Problem to work on -> In the data below, how many lines include the word "ToArchitectAssistant"? Give only the number.

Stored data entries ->
-.-.-
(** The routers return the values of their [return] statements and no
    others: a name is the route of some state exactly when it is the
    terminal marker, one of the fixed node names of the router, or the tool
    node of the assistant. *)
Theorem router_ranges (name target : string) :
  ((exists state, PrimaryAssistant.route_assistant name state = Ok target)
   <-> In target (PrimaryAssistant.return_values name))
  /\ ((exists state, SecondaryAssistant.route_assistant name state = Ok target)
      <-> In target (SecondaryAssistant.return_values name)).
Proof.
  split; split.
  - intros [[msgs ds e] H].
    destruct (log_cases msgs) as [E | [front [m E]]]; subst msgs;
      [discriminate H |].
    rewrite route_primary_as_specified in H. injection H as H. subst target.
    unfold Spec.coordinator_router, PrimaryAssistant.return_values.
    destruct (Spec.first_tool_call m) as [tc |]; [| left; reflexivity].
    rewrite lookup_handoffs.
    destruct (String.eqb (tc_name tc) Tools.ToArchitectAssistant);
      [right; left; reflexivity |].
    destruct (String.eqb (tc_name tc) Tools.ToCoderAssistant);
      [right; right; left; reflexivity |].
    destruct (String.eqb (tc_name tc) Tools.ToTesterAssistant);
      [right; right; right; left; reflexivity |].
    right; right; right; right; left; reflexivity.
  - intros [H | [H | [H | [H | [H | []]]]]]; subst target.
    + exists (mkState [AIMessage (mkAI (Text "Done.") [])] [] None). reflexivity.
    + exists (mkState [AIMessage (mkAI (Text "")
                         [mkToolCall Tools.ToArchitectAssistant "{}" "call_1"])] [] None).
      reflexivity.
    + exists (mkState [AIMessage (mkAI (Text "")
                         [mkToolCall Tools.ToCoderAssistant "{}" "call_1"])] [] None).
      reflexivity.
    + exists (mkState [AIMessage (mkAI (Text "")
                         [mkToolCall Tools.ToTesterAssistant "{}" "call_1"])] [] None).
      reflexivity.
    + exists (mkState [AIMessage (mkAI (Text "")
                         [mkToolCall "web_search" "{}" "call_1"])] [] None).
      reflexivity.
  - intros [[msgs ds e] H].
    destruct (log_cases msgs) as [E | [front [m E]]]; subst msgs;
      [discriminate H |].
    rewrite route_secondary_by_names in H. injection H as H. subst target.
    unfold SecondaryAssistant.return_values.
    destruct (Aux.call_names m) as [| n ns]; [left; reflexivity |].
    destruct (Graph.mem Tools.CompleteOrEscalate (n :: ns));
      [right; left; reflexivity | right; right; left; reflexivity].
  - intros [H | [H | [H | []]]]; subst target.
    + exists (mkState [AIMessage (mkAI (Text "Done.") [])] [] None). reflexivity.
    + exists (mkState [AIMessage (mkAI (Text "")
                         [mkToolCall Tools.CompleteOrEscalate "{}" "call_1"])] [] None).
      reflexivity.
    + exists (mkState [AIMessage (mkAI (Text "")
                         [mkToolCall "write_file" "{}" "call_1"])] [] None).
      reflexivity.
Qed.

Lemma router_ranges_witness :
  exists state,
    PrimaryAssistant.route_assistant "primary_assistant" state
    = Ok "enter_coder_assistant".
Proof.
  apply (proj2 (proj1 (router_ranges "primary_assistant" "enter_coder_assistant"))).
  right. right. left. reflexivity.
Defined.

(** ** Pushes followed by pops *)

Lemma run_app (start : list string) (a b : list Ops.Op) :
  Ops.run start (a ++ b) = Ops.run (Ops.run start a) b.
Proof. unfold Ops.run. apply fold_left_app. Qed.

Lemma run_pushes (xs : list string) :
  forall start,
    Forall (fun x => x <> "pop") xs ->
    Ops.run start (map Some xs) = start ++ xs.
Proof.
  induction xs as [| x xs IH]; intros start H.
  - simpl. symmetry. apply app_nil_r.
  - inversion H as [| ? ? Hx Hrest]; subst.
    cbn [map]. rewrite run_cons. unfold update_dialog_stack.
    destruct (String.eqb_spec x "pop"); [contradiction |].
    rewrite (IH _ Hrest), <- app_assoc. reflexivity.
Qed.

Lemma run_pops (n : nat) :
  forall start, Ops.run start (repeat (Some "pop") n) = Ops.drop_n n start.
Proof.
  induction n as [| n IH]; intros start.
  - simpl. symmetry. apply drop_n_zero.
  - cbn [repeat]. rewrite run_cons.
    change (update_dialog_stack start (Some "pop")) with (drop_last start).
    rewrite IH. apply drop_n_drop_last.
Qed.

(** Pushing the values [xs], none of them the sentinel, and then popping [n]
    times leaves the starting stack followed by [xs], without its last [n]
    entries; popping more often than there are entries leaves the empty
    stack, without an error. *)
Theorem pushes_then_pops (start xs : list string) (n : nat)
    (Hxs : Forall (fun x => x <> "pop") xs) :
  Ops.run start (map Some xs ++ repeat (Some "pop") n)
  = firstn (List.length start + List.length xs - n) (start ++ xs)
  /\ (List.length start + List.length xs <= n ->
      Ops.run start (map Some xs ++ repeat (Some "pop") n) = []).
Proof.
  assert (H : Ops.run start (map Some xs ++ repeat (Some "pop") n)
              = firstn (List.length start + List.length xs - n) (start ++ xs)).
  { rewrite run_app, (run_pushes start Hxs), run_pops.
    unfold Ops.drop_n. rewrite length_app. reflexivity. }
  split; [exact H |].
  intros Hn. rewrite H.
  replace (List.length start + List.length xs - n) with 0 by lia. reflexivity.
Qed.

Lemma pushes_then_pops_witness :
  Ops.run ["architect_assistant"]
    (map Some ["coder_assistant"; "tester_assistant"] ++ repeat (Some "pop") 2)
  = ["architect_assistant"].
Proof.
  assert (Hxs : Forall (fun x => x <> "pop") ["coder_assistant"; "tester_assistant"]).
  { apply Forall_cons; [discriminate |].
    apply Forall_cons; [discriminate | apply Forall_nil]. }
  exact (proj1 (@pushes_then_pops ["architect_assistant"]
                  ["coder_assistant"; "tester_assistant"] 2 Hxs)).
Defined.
-.-.-
Task solution -> 2